The concept of Ordinary Residence,  applied to the tax laws has been derived from the British Courts. Although there seems to be reference in the Civil Code with respect to Ordinary Abode when it comes to  the jurisdiction of Maltese and Gozitan Courts this has not been applied in terms of tax. The Income tax Act itself states where there are words and expression not known to the Maltese Law  they shall take the meaning assigned to them by English Law. In spite of the fact that 52 years have passed from the independence of Malta, the Income Tax Act still has this in article 3 of the Act. In this case although there is reference in Maltese law general practice has been to refer to the British Courts for the interpretation of Domicile and residence.

Ordinary Residence is contrasted with occasional or temporary residence. It is necessary to take into account  the duration of an individual’s presence in a country, the regularity and frequency  of his visits to a country, his family and business ties and nature of a person’s visits to a country to determine whether a person is an ordinary resident of that country[1]

Temporary residence relates to  people who stay in Malta less than 6 months per year (183 days) without intention to establish a permanent residence on the Island. The establishing of a temporary residence within Income Tax relates also to casual purpose. For example the Special Commissioners held that  a person visiting a country each year to exercise a hobby is not held to be a temporary residence. This means that simply because a visit is short it does not necessarily constitute a temporary residence. Therefore the 183 day rule is merely an indication and does not necessarily mean that it does not constitute residence for tax purposes.

The concept of Domicile is not defined in the Income Tax Act in spite specific reference to it and therefore again one needs to refer to the Law in England and the British Courts.

There are 3 types of domicile:

  • Domicile of origin: it means like the nationality or the place of birth. The domicile of origin is particular because it’s a concept not mentioned in the Law. To acquire this status the place of birth and the domicile of the father operate.
  • Domicile of choice: it’s a deliberate decision and the most difficult status to acquire. If someone wants to obtain the domicile status, he has to prove his ties with the country (for example: have a family, purchase a house…), and his intention to stay indefinitely in the country. It may take years to obtain the domicile status in order to show that one has a strong connection with the country to state that he has acquired a new domicile
  • Domicile by operation of the law: it is imposed by law, by the family link (for example: children and wife).

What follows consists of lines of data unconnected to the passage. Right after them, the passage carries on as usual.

(** * The cooperative-yield helper of opencti-graphql

    Source: [opencti-graphql/src/utils/eventloop-utils.ts].

    The module owns one variable, [nextYield : number | undefined], and
    exports one [async] function, [doYield] (the [maybeYield] of the
    specification).  The function reads the wall clock, compares it with
    the deadline kept in [nextYield], and either arms the deadline, leaves
    it alone, or clears it and awaits a zero-delay timer.

    The embedding keeps the shape of the source: [doYield] is a small
    program over the four effects the body performs (read the variable,
    assign it, [Date.now()], [await] a timer), and two interpreters give
    it meaning: [run_turn] executes one run-loop turn, up to the first
    [await]; [run] executes a call that its caller awaits, with nothing
    else touching [nextYield] while the timer is pending; [run_loop]
    executes a schedule of calls by several callers and of timer
    wake-ups, turn by turn.

    Numbers.  [Date.now()] is an integral number of milliseconds of
    magnitude at most 8.64e15, below 2^53, so [Date.now() + 50] and the
    comparison are exact in IEEE doubles; clock readings and deadlines are
    modelled in [Z]. *)

From Stdlib Require Import ZArith List Bool Lia Sorted.
From Stdlib Require Import Permutation.
From Stdlib Require String Ascii.
Import ListNotations String.StringSyntax Ascii.AsciiSyntax.
Delimit Scope string_scope with string.
Delimit Scope char_scope with char.
Local Open Scope Z_scope.

(** ** Effects and programs *)

(** [const MAX_EVENT_LOOP_PROCESSING_TIME = 50;]  ([BUDGET_MS]) *)
Definition MAX_EVENT_LOOP_PROCESSING_TIME : Z := 50.

(** [let nextYield: number | undefined;]  [None] is [undefined]. *)
Definition NextYield : Type := option Z.

(** A JavaScript function body as a tree of the effects it performs.
    [Throw] is an exception leaving the body. *)
Inductive Js (A : Type) : Type :=
| Ret (a : A)
| Throw
| GetNextYield (k : NextYield -> Js A)
| SetNextYield (v : NextYield) (k : Js A)
| DateNow (k : Z -> Js A)
| AwaitTimeout (delay : Z) (k : Js A).

Arguments Ret {A} a.
Arguments Throw {A}.
Arguments GetNextYield {A} k.
Arguments SetNextYield {A} v k.
Arguments DateNow {A} k.
Arguments AwaitTimeout {A} delay k.

Fixpoint bind {A B : Type} (p : Js A) (f : A -> Js B) : Js B :=
  match p with
  | Ret a => f a
  | Throw => Throw
  | GetNextYield k => GetNextYield (fun v => bind (k v) f)
  | SetNextYield v k => SetNextYield v (bind k f)
  | DateNow k => DateNow (fun t => bind (k t) f)
  | AwaitTimeout d k => AwaitTimeout d (bind k f)
  end.

Declare Scope js_scope.
Delimit Scope js_scope with js.
Notation "x <- p ;; q" := (bind p (fun x => q))
  (at level 61, p at next level, right associativity) : js_scope.
Notation "p ;; q" := (bind p (fun _ => q))
  (at level 61, right associativity) : js_scope.
Local Open Scope js_scope.

(** The value of the variable [nextYield]. *)
Definition nextYield : Js NextYield := GetNextYield (fun v => Ret v).
(** [nextYield = v;] *)
Definition assign_nextYield (v : NextYield) : Js unit := SetNextYield v (Ret tt).
(** [Date.now()] *)
Definition Date_now : Js Z := DateNow (fun t => Ret t).
(** [await new Promise((resolve) => { setTimeout(resolve, delay); });] *)
Definition await_setTimeout (delay : Z) : Js unit := AwaitTimeout delay (Ret tt).

(** [v !== undefined] *)
Definition defined (v : NextYield) : bool :=
  match v with Some _ => true | None => false end.

(** [a > v] on numbers; against [undefined] (which converts to NaN) every
    comparison is [false]. *)
Definition js_gt (a : Z) (v : NextYield) : bool :=
  match v with Some d => a >? d | None => false end.

(** ** The function *)

(** [export const doYield = async () => { ... }].  Both paths that do not
    [return true] fall through to the final [return false]. *)
Definition doYield : Js bool :=
  v <- nextYield ;;
  if defined v then
    now <- Date_now ;;
    d <- nextYield ;;
    if js_gt now d then
      assign_nextYield None ;;
      await_setTimeout 0 ;;
      Ret true
    else
      Ret false
  else
    now <- Date_now ;;
    assign_nextYield (Some (now + MAX_EVENT_LOOP_PROCESSING_TIME)) ;;
    Ret false.

(** ** Semantics *)

(** How the promise of an [async] function settles. *)
Inductive Promise (A : Type) : Type :=
| Fulfilled (a : A)
| Rejected.

Arguments Fulfilled {A} a.
Arguments Rejected {A}.

(** What a call did, in program order. *)
Inductive Event : Type :=
| Clock (t : Z)              (* Date.now() returned t *)
| Assign (v : NextYield)     (* nextYield = v *)
| Timeout (delay : Z).       (* the body was suspended on setTimeout(resolve, delay) *)

(** One run-loop turn ends with the promise settled or with the rest of
    the body parked behind a timer. *)
Inductive Turn (A : Type) : Type :=
| Settles (r : Promise A)
| Parks (delay : Z) (k : Js A).

Arguments Settles {A} r.
Arguments Parks {A} delay k.
(** * mcp_snowflake_server.db_client: the [SnowflakeDB] session manager

    A shallow embedding of [src/mcp_snowflake_server/db_client.py] and the
    properties of its session check, its query adapter and its insight
    memo.

    Conventions of the embedding.
    - The [SnowflakeDB] object is a record threaded through a state-and-
      exception monad [M].  A Python [raise] of an instance of
      [Exception] is the outcome [Raise e]; [asyncio.CancelledError],
      which is a [BaseException] and passes every [except Exception] of
      the program, is the outcome [RaiseBase CancelledError].
    - Everything outside the repository (the Snowflake connector, the
      clock [time.time], [uuid.uuid4]) is an [Outside] record of functions
      over an arbitrary world type [W]: each call may fail or answer
      anything, and may change the world.  What the driver raises is an
      instance of [Exception], the class [except Exception] catches.
    - Clock readings are integers ([Z]), in seconds.
    - An [asyncio] task wrapping [_init_database] is an entry of the
      list of tasks created so far, with the event loop it was created
      on.  The state records which loop [asyncio.get_event_loop()]
      names where the caller stands; that loop runs its tasks when the
      caller suspends, tasks of other loops stay as they are, and a
      task can be cancelled through its handle.
    - The monad also carries a [trace] of observable actions (driver
      calls, log records, task runs, entry and exit of
      [_init_database]).  No definition reads the trace; it plays the
      part of a call-recording mock in the statements. *)

From Stdlib Require Import ZArith NArith String Ascii DecimalString DecimalNat.
From stdpp Require Import base gmap strings list.
(** * Social-Media-Downloader: configuration, download paths, credentials

    A shallow embedding of the pure core of [smd/downloader.py]
    (configuration loading and repair, platform detection, file-name
    sanitising, organised download paths, unique file names, and the
    credential wrappers around Fernet; then the version comparison of the
    update check, the URL checks, the format selection, the stored logins,
    the link collector, and the paths of the metadata files and of the
    download options) together with the properties stated about it.

    Conventions of the embedding.
    - A Python [str] is a Rocq [string]; one [ascii] stands for one code
      point below 256, so [len] is [String.length].  Case folding and the
      white-space class follow Python on that range.
    - A JSON document, as [json.load] returns it, is a [json] value; a Python
      [dict] with string keys is a [gmap string json].
    - Exceptions are explicit: code that may raise returns a [result].
    - The file system is passed explicitly wherever the source reads or
      writes it. *)

From Stdlib Require Import ZArith Ascii String List Bool Lia.
From stdpp Require Import base option gmap strings pretty list.

Set Warnings "-register-all".
Local Open Scope string_scope.

(** ** Exceptions and results *)

Inductive exn : Type :=
| TypeError
| ValueError
| OverflowError
| AttributeError
| OSError.

Inductive result (A : Type) : Type :=
| Ok (a : A)
| Raise (e : exn).

Arguments Ok {A} a.
Arguments Raise {A} e.

#[global] Instance result_ret : MRet result := fun A a => Ok a.

#[global] Instance result_bind : MBind result := fun A B k r =>
  match r with
  | Ok a => k a
  | Raise e => Raise e
  end.

(** ** Characters and strings *)

Module Str.

Definition ord (c : ascii) : nat := nat_of_ascii c.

British Case Law has established that a person must always have a domicile and that conversely he may have one domicile at same point in time. Every person acquires the domicile of his father at birth. When either the child’s father is dead or the child is illegitimate, the child acquires the domicile of the mother[2]. Children of unknown parents acquire the domicile of where they are found. A wife acquires the domicile of the husband.

This brings to question various other matters. If one takes the example of  the children found in the Maltese waters, these should be considered as Domiciled in Malta and they cannot acquire citizenship as they were not born in Malta and their parents are unknown. What is the status of these persons in terms of law?  They will be considered Domiciled and Resident in Malta so they will be required to pay tax on their worldwide income whether remitted to Malta or not. Are they required to be fully treated as Maltese when it comes to charge tax  yet do not have a citizenship?  One may argue that these will become residents of Malta but not citizens. Although its beyond the scope of this analysis one does put to question whether such a system is considered as fair and just . It would be also interesting to understand how the Government of Malta will deal with this situation as every person is entitled to have a Home Country.